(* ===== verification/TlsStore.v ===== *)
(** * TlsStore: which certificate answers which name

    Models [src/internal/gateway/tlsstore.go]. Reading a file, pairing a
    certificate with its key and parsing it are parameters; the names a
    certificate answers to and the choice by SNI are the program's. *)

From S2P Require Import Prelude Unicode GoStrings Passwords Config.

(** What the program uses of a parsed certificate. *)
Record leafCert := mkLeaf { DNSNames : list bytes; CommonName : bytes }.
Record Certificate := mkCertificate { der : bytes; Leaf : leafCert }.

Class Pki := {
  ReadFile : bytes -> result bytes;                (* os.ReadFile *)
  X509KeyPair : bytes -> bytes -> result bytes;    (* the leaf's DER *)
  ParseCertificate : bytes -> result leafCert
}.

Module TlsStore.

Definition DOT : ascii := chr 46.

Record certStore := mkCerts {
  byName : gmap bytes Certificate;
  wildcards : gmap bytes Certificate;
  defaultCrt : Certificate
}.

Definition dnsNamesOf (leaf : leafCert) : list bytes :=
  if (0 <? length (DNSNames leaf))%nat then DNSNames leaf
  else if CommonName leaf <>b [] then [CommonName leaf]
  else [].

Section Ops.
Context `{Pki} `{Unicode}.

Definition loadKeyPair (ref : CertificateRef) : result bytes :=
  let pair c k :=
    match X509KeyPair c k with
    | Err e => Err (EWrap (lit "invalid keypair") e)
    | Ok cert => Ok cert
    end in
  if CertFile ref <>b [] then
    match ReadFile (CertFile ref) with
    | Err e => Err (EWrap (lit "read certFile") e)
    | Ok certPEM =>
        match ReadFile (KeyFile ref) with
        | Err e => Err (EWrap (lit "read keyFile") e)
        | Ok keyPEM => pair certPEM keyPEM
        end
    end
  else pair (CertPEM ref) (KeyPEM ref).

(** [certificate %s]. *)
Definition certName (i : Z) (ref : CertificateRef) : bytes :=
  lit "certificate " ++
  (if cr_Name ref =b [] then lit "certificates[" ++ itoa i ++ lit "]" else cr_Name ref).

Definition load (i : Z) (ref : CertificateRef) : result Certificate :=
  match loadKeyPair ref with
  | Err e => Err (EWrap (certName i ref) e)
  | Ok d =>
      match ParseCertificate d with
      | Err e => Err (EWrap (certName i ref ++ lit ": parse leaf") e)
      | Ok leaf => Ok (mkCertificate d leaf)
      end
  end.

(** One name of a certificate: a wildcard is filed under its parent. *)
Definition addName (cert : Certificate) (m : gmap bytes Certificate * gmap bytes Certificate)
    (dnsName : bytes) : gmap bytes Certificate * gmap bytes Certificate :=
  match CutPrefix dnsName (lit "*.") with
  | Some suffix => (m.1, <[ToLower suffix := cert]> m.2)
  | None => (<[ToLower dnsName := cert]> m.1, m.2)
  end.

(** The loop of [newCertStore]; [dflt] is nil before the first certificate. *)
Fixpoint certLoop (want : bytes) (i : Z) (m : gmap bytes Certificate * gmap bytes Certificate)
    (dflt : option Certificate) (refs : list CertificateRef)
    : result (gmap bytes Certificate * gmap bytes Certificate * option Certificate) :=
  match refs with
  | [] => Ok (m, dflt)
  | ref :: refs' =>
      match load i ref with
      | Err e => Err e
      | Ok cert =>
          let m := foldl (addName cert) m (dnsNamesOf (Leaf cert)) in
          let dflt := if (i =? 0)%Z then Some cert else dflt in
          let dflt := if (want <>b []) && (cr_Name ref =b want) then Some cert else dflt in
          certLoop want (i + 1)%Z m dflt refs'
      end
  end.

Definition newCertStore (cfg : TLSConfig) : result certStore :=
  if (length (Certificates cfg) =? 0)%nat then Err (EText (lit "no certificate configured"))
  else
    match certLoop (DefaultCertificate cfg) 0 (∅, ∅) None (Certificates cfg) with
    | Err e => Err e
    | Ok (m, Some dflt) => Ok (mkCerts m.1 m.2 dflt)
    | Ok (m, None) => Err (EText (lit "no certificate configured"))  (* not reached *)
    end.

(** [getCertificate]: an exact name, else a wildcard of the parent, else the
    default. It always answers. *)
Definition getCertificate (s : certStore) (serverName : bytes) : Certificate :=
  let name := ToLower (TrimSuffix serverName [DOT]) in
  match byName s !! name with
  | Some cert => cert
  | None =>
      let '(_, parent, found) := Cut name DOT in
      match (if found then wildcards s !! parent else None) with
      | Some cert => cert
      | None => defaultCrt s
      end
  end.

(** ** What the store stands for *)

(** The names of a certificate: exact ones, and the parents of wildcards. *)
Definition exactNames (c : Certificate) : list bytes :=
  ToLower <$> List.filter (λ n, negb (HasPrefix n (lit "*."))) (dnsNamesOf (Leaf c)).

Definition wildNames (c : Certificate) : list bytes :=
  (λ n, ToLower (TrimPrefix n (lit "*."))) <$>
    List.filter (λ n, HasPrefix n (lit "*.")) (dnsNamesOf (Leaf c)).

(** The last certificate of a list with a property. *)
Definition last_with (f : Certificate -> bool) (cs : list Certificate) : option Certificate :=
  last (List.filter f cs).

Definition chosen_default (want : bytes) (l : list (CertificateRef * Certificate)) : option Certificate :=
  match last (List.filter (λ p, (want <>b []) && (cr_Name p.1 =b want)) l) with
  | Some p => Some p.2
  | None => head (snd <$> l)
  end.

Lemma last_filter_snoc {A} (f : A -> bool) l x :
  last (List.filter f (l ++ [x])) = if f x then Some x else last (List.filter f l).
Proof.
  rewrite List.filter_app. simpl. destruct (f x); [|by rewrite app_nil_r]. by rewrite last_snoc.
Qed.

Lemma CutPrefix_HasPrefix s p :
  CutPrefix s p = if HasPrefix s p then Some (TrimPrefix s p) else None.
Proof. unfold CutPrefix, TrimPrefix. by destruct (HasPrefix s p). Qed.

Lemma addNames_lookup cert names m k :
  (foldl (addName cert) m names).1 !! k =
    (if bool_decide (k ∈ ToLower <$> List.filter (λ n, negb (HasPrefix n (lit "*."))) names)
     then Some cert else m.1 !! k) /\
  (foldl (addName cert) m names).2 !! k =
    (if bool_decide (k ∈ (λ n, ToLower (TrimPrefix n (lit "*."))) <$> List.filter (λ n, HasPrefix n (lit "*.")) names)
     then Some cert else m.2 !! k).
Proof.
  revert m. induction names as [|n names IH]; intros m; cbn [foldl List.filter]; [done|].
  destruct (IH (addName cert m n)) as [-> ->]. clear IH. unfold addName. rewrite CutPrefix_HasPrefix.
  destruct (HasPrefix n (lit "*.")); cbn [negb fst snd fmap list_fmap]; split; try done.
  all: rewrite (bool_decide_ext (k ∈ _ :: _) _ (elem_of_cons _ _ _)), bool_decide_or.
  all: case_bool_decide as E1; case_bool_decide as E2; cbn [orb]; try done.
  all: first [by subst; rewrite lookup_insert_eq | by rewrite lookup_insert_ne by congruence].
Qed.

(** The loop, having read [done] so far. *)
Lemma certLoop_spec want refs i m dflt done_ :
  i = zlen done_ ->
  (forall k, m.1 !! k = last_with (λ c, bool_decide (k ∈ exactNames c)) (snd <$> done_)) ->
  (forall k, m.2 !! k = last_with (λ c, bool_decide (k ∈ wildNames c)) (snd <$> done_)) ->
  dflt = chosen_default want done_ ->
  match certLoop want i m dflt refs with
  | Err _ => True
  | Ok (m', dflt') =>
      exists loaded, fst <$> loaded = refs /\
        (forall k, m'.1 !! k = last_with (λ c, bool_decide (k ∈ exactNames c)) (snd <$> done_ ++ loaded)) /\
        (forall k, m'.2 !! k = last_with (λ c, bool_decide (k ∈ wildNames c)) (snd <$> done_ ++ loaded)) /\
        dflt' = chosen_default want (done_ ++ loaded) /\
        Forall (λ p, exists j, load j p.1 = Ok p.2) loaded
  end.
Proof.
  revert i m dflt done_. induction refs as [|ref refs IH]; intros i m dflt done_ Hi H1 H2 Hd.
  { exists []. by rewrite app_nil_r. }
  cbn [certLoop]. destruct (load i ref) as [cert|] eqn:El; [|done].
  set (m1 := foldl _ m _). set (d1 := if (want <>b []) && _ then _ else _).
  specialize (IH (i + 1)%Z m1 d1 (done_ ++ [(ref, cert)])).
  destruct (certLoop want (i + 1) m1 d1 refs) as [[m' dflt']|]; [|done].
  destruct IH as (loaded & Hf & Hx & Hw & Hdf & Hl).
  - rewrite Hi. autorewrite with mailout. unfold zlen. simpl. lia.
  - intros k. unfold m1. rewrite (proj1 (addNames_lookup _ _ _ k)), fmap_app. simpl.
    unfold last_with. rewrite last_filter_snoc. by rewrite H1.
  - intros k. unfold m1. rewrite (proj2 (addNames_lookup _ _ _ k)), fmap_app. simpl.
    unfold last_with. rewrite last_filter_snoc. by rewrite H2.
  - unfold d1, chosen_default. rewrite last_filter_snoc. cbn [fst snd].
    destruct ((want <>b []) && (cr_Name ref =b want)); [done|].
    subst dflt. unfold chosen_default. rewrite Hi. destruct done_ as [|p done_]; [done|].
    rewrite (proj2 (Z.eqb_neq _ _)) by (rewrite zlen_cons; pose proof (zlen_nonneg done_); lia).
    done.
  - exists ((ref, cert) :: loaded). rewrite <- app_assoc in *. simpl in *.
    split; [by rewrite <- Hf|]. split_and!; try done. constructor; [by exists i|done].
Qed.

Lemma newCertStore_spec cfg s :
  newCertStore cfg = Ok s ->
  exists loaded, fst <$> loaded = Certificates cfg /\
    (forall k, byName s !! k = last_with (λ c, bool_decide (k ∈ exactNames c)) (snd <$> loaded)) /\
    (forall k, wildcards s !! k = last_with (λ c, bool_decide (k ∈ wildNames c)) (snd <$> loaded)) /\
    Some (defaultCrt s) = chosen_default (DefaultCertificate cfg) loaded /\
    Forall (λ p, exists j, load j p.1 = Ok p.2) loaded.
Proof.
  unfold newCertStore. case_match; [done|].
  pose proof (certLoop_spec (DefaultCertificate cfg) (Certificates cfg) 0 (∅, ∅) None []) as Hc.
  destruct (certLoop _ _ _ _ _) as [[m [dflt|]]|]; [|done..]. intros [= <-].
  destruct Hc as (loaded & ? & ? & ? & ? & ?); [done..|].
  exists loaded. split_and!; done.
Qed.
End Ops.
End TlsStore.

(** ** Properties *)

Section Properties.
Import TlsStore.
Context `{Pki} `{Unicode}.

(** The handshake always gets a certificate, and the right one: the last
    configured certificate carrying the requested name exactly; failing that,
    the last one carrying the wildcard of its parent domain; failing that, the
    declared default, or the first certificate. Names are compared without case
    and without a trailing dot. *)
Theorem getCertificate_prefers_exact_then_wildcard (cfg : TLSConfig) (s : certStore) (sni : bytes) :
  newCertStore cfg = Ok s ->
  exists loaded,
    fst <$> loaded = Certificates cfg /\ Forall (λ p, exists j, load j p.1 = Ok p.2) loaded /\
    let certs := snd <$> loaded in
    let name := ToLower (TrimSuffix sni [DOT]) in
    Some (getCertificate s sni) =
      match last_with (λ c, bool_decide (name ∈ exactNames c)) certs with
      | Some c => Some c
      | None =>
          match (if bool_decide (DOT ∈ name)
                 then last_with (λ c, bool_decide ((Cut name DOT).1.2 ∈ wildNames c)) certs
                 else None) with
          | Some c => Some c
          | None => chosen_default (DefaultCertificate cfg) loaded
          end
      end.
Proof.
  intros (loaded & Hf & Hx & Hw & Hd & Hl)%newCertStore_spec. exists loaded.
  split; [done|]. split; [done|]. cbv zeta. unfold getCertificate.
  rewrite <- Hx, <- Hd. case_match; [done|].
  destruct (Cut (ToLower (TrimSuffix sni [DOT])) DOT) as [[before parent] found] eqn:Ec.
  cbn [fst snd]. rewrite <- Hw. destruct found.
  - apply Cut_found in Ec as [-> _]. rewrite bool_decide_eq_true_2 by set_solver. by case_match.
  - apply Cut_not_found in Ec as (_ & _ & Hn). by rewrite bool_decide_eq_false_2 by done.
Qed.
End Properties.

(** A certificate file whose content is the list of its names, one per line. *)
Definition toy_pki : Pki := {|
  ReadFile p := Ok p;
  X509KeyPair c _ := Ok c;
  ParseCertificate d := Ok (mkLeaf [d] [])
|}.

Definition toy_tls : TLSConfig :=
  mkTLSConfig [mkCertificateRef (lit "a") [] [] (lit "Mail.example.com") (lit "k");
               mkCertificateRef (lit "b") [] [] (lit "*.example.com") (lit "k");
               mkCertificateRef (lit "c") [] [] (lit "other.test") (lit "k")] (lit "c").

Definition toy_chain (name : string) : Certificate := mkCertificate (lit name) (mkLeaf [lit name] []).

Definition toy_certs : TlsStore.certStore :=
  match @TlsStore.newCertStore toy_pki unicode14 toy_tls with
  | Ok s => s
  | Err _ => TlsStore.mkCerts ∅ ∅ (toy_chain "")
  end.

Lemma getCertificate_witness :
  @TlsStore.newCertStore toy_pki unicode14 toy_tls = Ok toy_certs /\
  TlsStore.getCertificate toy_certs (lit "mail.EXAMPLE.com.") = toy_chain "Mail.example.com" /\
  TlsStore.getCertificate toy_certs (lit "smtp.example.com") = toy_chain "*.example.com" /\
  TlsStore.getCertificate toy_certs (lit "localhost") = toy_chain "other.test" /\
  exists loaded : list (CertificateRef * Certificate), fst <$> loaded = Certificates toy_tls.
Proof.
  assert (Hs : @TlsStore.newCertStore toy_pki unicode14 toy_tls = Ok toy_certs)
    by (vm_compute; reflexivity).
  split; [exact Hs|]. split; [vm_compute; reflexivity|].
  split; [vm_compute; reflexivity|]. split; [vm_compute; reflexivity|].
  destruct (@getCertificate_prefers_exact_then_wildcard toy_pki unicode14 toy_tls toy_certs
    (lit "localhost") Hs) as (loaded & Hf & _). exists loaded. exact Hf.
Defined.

— WHAT YOU HAVE TO DO —
Above are the records; from them, give again exactly the lines from the one containing "Definition certName (i" to the one containing "(** One name", both lines included, and nothing more.

— FINAL ANSWER —
Definition certName (i : Z) (ref : CertificateRef) : bytes :=
  lit "certificate " ++
  (if cr_Name ref =b [] then lit "certificates[" ++ itoa i ++ lit "]" else cr_Name ref).

Definition load (i : Z) (ref : CertificateRef) : result Certificate :=
  match loadKeyPair ref with
  | Err e => Err (EWrap (certName i ref) e)
  | Ok d =>
      match ParseCertificate d with
      | Err e => Err (EWrap (certName i ref ++ lit ": parse leaf") e)
      | Ok leaf => Ok (mkCertificate d leaf)
      end
  end.

(** One name of a certificate: a wildcard is filed under its parent. *)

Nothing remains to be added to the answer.